On Thu, 23 Apr 2009 15:08:43 +0400, bearophile <bearophileh...@lycos.com> wrote:

> Andrei Alexandrescu:
>> The possibility of using D without a garbage collector was always
>> looming and has been used to placate naysayers ("you can call malloc if
>> you want" etc.) but that opportunity has not been realized in a seamless
>> manner. As soon as you concatenate arrays, add to a hash, or create an
>> object, you will call into the GC.
>
> One simple possible solution: -nogc is to write C-like programs, with no  
> automatic reference counting. It doesn't include the GC in the final  
> executable (making it much smaller) and in such programs AAs and array  
> concatenation and closures are forbidden (compilation error if you try  
> to use them). "New" allocates using the C heap, and you have to use  
> "delete" manually for each of them.
> This is simple. While adding a second memory management system,  
> ref-counted, looks like an increase of complexity for both the compiler  
> and the programmers.
>
>

Same here.

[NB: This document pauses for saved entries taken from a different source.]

Definition IsNumeric (dt : DataType) : bool := one_of dt [TypeInt; TypeFloat; TypeSeq].
Definition IsString (dt : DataType) : bool := one_of dt [TypeChar; TypeVarchar; TypeText].
Definition IsDateTime (dt : DataType) : bool := one_of dt [TypeDate; TypeTime; TypeDatetime].
Definition IsBinary (dt : DataType) : bool := one_of dt [TypeBlob; TypeFile; TypeImage].

Definition DataType_Size (dt : DataType) : Z :=
  if dt =? TypeNull then 0
  else if one_of dt [TypeSeq; TypeInt] then 8
  else if dt =? TypeFloat then 8
  else if one_of dt [TypeDate; TypeTime; TypeDatetime] then 8
  else -1.

(** The spellings each type is parsed from, in the order of the switch. *)
Definition type_names : list (list string * DataType) :=
  [(["SEQ"; "SERIAL"; "AUTO_INCREMENT"; "BIGSERIAL"], TypeSeq);
   (["INT"; "INTEGER"; "BIGINT"; "SMALLINT"; "TINYINT"; "INT64"], TypeInt);
   (["FLOAT"; "DOUBLE"; "DECIMAL"; "NUMERIC"; "REAL"; "DOUBLE PRECISION"], TypeFloat);
   (["CHAR"; "CHARACTER"], TypeChar);
   (["VARCHAR"; "VARCHAR2"; "NVARCHAR"; "TEXT"], TypeVarchar);
   (["CLOB"; "LONGTEXT"], TypeText);
   (["DATE"], TypeDate);
   (["TIME"], TypeTime);
   (["DATETIME"; "TIMESTAMP"; "TIMESTAMP WITHOUT TIME ZONE"], TypeDatetime);
   (["BLOB"; "BINARY"; "VARBINARY"; "BYTEA"; "LONGBLOB"], TypeBlob);
   (["FILE"], TypeFile);
   (["IMAGE"; "IMG"; "PICTURE"], TypeImage)]%string.

Definition bytes_eqb (a b : bytes) : bool := bool_decide (a = b).

Fixpoint type_lookup (s : bytes) (tbl : list (list string * DataType)) : DataType :=
  match tbl with
  | [] => TypeUnknown
  | (names, dt) :: t =>
    if existsb (fun n => bytes_eqb s (str n)) names then dt else type_lookup s t
  end.

(** ** strings helpers of this component *)

Fixpoint trim_left (fuel : nat) (s : bytes) : bytes :=
  match fuel, s with
  | S n, _ :: _ => let '(r, w) := decode_rune s in
                   if is_space r then trim_left n (drop w s) else s
  | _, _ => s
  end.

(** The length of [s] without its trailing white space. *)
Fixpoint trimmed_len (fuel : nat) (pos last : nat) (s : bytes) : nat :=
  match fuel, s with
  | S n, _ :: _ => let '(r, w) := decode_rune s in
                   trimmed_len n (pos + w) (if is_space r then last else pos + w)%nat (drop w s)
  | _, _ => last
  end.

(** strings.TrimSpace *)
Definition trim_space (s : bytes) : bytes :=
  let t := trim_left (length s) s in take (trimmed_len (length t) 0 0 t) t.

(** strings.Index(s, c) of a one-byte needle *)
Fixpoint index_byte (c : byte) (s : bytes) : option nat :=
  match s with
  | [] => None
  | b :: t => if decide (b = c) then Some 0%nat else S <$> index_byte c t
  end.

(** ** Values *)

Inductive IntKind := KInt | KInt8 | KInt16 | KInt32 | KInt64
                   | KUint | KUint8 | KUint16 | KUint32 | KUint64.

#[global] Instance IntKind_eq_dec : EqDecision IntKind.
Proof. solve_decision. Defined.

(** The dynamic values of [Value.Data]; [GOther] is any other Go value,
    with the name of its type and its [%v] text. *)
Inductive GoData :=
  | GNil
  | GInt (k : IntKind) (n : Z)
  | GFloat32 (f : spec_float)
  | GFloat64 (f : float64)
  | GString (s : bytes)
  | GBytes (b : bytes)
  | GBool (b : bool)
  | GTime (t : Time)
  | GOther (type text : bytes).

Record BlobRef := { ID : Z; Size : Z }.

Record Value := mkValue {
  Type_ : DataType;
  Data : GoData;
  IsNull : bool;
  BlobRefOf : option BlobRef
}.

Definition int_kind_name (k : IntKind) : bytes :=
  str match k with
      | KInt => "int" | KInt8 => "int8" | KInt16 => "int16" | KInt32 => "int32"
      | KInt64 => "int64" | KUint => "uint" | KUint8 => "uint8" | KUint16 => "uint16"
      | KUint32 => "uint32" | KUint64 => "uint64" end.

(** The values an integer kind can hold (int and uint are 64 bits wide). *)
Definition kind_range (k : IntKind) : Z * Z :=
  match k with
  | KInt8 => (- 2 ^ 7, 2 ^ 7) | KInt16 => (- 2 ^ 15, 2 ^ 15) | KInt32 => (- 2 ^ 31, 2 ^ 31)
  | KInt | KInt64 => (- 2 ^ 63, 2 ^ 63)
  | KUint8 => (0, 2 ^ 8) | KUint16 => (0, 2 ^ 16) | KUint32 => (0, 2 ^ 32)
  | KUint | KUint64 => (0, 2 ^ 64)
  end.

Definition detectType (d : GoData) : DataType :=
  match d with
  | GInt _ _ => TypeInt
  | GFloat32 _ | GFloat64 _ => TypeFloat
  | GString _ => TypeVarchar
  | GTime _ => TypeDatetime
  | GBytes _ => TypeBlob
  | GBool _ => TypeInt
  | GNil | GOther _ _ => TypeUnknown
  end.
Definition UpdateRow (fuel : nat) (rowID : Z) (row : list Value) : TF unit :=
  h ← gets header;
  on_row fuel WriteHeld true rowID (FirstDataPage h) (fun pageID page i =>
    let newRowSize := zlen (EncodeRow rowID row) in
    page ← on_page (DeleteRowFromPage page i);
    page ← (if CanInsert page newRowSize then
              '(page, _) ← on_page (InsertRowToPage page rowID row); mret page
            else
              h ← gets header;
              target ← (if (0 <? LastDataPage h) && negb (LastDataPage h =? pageID) then
                          r ← try (readPage WriteHeld (LastDataPage h));
                          mret (match r with
                                | inl lastPage => if CanInsert lastPage newRowSize then Some lastPage else None
                                | inr _ => None
                                end)
                        else mret None);
              '(page, targetPage) ← (match target with
                | Some p => mret (page, p)
                | None =>
                  '(newPage, newPageID) ← allocatePage WriteHeld PageTypeData;
                  change_header (h_last newPageID);;
                  mret (set_right newPageID page, newPage)
                end);
              '(targetPage, _) ← on_page (InsertRowToPage targetPage rowID row);
              writePage targetPage;;
              mret page);
    writePage page).

(** ** Scanning *)

Record RowIterator := mkIter {
  it_pageID : Z;
  it_cellIdx : Z;
  it_page : option PageV2;
  it_err : option TFError;
  it_started : bool
}.

Definition ScanRows : TF RowIterator :=
  h ← gets header; mret (mkIter (FirstDataPage h) 0 None None false).

(** The first cell at or after [cellIdx] with a pointer. *)
Fixpoint skip_deleted (page : PageV2) (count : nat) (cellIdx : Z) : outcome PageError (option Z) :=
  match count with
  | O => Ok None
  | S n => if cellIdx <? CellCount (Header page) then
             p ← GetCellPointer page cellIdx;
             if 0 <? p then Ok (Some cellIdx) else skip_deleted page n (cellIdx + 1)
           else Ok None
  end.

(** Reading a page in the iterator, whose error stays in it. *)
Definition iter_read (pageID : Z) : TF (PageV2 + TFError) := try (readPage NotHeld pageID).

(** The [for] loop of [Next], one page per turn. *)
Fixpoint next_loop (fuel : nat) (pageID cellIdx : Z) (page : option PageV2) (started : bool)
  : TF (bool * RowIterator) :=
  match fuel with
  | O => lift Hang
  | S n =>
    match page with
    | None => mret (false, mkIter pageID cellIdx None None started)
    | Some pg =>
      let cellIdx := if started then cellIdx + 1 else cellIdx in
      r ← on_page (skip_deleted pg (S (cell_loop pg)) cellIdx);
      match r with
      | Some i => mret (true, mkIter pageID i page None true)
      | None =>
        let pageID := RightPage (Header pg) in
        if pageID =? 0 then mret (false, mkIter pageID cellIdx None None true)
        else
          r ← iter_read pageID;
          match r with
          | inr e => mret (false, mkIter pageID cellIdx None (Some e) true)
          | inl pg' => next_loop n pageID 0 (Some pg') false
          end
      end
    end
  end.

Definition Next (fuel : nat) (it : RowIterator) : TF (bool * RowIterator) :=
  match it_err it with
  | Some _ => mret (false, it)
  | None =>
    match it_page it with
    | None =>
      if 0 <? it_pageID it then
        r ← iter_read (it_pageID it);
        match r with
        | inr e => mret (false, mkIter (it_pageID it) (it_cellIdx it) None (Some e) (it_started it))
        | inl pg => next_loop fuel (it_pageID it) 0 (Some pg) (it_started it)
        end
      else next_loop fuel (it_pageID it) (it_cellIdx it) None (it_started it)
    | Some pg => next_loop fuel (it_pageID it) (it_cellIdx it) (Some pg) (it_started it)
    end
  end.

Definition iter_row (it : RowIterator) : TF (Z * list Value) :=
  match it_err it, it_page it with
  | Some e, _ => fail e
  | None, None => mret (0, [])
  | None, Some pg => h ← gets header; on_page (GetRowFromPage pg (it_cellIdx it) (defs_of h))
  end.

(** [for iter.Next() { ... }]; [rows] bounds the turns. *)
Fixpoint collect (rows fuel : nat) (it : RowIterator) : TF (list (Z * list Value)) :=
  match rows with
  | O => lift Hang
  | S n =>
    '(more, it) ← Next fuel it;
    if more : bool then
      r ← iter_row it;
      rs ← collect n fuel it;
      mret (r :: rs)
    else match it_err it with
         | Some e => fail e
         | None => mret []
         end
  end.

Definition GetAllRowsWithIDs (rows fuel : nat) : TF (list (Z * list Value)) :=
  it ← ScanRows; collect rows fuel it.

Definition GetAllRows (rows fuel : nat) : TF (list (list Value)) :=
  it ← ScanRows; rs ← collect rows fuel it; mret rs.*2.
End Rows.

(** ** Whole-file operations *)

Definition Clear : TF unit :=
  change_header (fun h => h_free 0 (h_rows 0 (h_last 0 (h_first 0 h))));;
  on_cache PageCache.Clear;;
  modify (fun t => set_file (take 1 (file t)) t);;
  modify (fun t => set_header (h_pagecount 1 (header t)) t).

(** Flush and Close write the dirty pages in the order of Go's map
    iteration, then the header if it changed. *)
Fixpoint flush_pages (order : list Z) : TF unit :=
  match order with
  | [] => mret tt
  | pageID :: rest =>
    c ← gets cache;
    match c with
    | None => mret tt
    | Some c =>
      when (IsDirty pageID c)
        (match pages c !! pageID with
         | None => on_cache (ClearDirty pageID)
         | Some page => _ ← writePageToFileNoLock page; on_cache (ClearDirty pageID)
         end);;
      flush_pages rest
    end
  end.

Definition Flush `{ColumnJSON} (order : list Z) : TF unit :=
  flush_pages order;;
  d ← gets hdirty;
  when d writeHeader.

Definition Close `{ColumnJSON} (order : list Z) : TF unit := Flush order.

(** ** Reading the header back *)

Section HeaderRoundTrip.
Context `{ColumnJSON}.

Definition tfheader_ok (h : TableFileHeader) : Prop :=
  Magic h = TableFileMagic /\ in_u16 (hVersion h) /\ in_u64 (TableID h) /\ in_u16 (hPageSize h) /\
  in_u32 (PageCount h) /\ in_u64 (RootPage h) /\ in_u64 (FirstDataPage h) /\
  in_u64 (LastDataPage h) /\ in_u64 (FreePageList h) /\ in_u64 (RowCount h).

Lemma length_header_fields h : Magic h = TableFileMagic -> length (header_fields h) = 64%nat.
Proof. intros Hm. unfold header_fields. by rewrite Hm, !length_app, !length_put_le. Qed.

Lemma length_zero_block : length zero_block = Z.to_nat 16384.
Proof. apply length_replicate. Qed.

(** The column definitions start with their length, after the fields. *)
Lemma header_block_parts h : tfheader_ok h ->
  (forall cols, ColumnDefs h = Some cols -> zlen (marshal_columns cols) <= 16384 - 66) ->
  length (header_block h) = Z.to_nat 16384 /\
  slice 0 64 (header_block h) = header_fields h /\
  match ColumnDefs h with
  | None => slice 64 66 (header_block h) = put_le 2 0
  | Some cols => slice 64 66 (header_block h) = put_le 2 (u16 (zlen (marshal_columns cols))) /\
      slice 66 (66 + length (marshal_columns cols)) (header_block h) = marshal_columns cols
  end.
Proof.
  intros (Hm & _) Hfit. pose proof (length_header_fields h Hm) as Hl. pose proof length_zero_block as Hz.
  set (b0 := copy_at 0 (header_fields h) zero_block).
  assert (Hl0 : length b0 = Z.to_nat 16384) by (unfold b0; rewrite length_copy_at; lia).
  assert (H0 : slice 0 64 b0 = header_fields h).
  { unfold b0. apply slice_copy_at; lia. }
  assert (H1 : slice 64 66 b0 = put_le 2 0).
  { unfold b0. rewrite slice_copy_at_after by lia. reflexivity. }
  unfold header_block. fold b0. destruct (ColumnDefs h) as [cols|]; [|done].
  specialize (Hfit cols eq_refl). unfold zlen in *.
  set (b1 := copy_at 64 _ b0). pose proof (length_put_le 2 (u16 (Z.of_nat (length (marshal_columns cols))))) as Hp.
  assert (Hl1 : length b1 = Z.to_nat 16384) by (unfold b1; rewrite length_copy_at; lia).
  split; [rewrite length_copy_at; lia|]. split; [|split].
  - rewrite slice_copy_at_before by lia. unfold b1. by rewrite slice_copy_at_before by lia.
  - rewrite slice_copy_at_before by lia. unfold b1.
    apply slice_copy_at; lia.
  - apply slice_copy_at_same. lia.
Qed.

Lemma header_field lo hi h : tfheader_ok h ->
  (forall cols, ColumnDefs h = Some cols -> zlen (marshal_columns cols) <= 16384 - 66) ->
  (hi <= 64)%nat -> slice lo hi (header_block h) = slice lo hi (header_fields h).
Proof.
  intros Hh Hfit Hhi. destruct (header_block_parts h Hh Hfit) as (_ & E & _).
  by rewrite <- E, slice_prefix.
Qed.

Lemma header_fields_read h : tfheader_ok h ->
  (forall cols, ColumnDefs h = Some cols -> zlen (marshal_columns cols) <= 16384 - 66) ->
  slice 0 8 (header_block h) = TableFileMagic /\
  (let f lo hi := get_le (slice lo hi (header_block h)) in
   f 8 10 = hVersion h /\ f 10 18 = TableID h /\ f 18 20 = hPageSize h /\
   f 20 24 = PageCount h /\ f 24 32 = RootPage h /\ f 32 40 = FirstDataPage h /\
   f 40 48 = LastDataPage h /\ f 48 56 = FreePageList h /\ f 56 64 = RowCount h)%nat.
Proof.
  intros Hh Hfit. pose proof (fun lo hi => header_field lo hi h Hh Hfit) as Hf.
  destruct Hh as (Hm & ? & ? & ? & ? & ? & ? & ? & ? & ?).
  cbv zeta. rewrite !Hf by lia. unfold header_fields. rewrite Hm.
  change (take 8 TableFileMagic) with TableFileMagic.
  split; [by apply slice_app_exact|].
  rewrite !(slice_app_skip _ _ TableFileMagic) by (cbn; lia).
  change (length TableFileMagic) with 8%nat. cbn [Nat.sub]. split_and!; read_field.
Qed.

My version of -nogc would work as follows:

1) You mark a module as -nogc/realtime/whatever (similar to module(system) or 
module(safe)).

module(nogc) some.module.that.doesnt.use.gc;

2) Array concatenations are not allowed, array.length is readonly, can't insert 
into AA, can't new objects (only malloc? this needs additional thoughts)

3) ...

I believe this is an interesting way to explore. When one writes 
real-time/kernel-level/etc code that shouldn't leak, he should be very cautious 
and compiler should help him by restricting access to methods that 
potentially/certainly leak. But how would one ensure that?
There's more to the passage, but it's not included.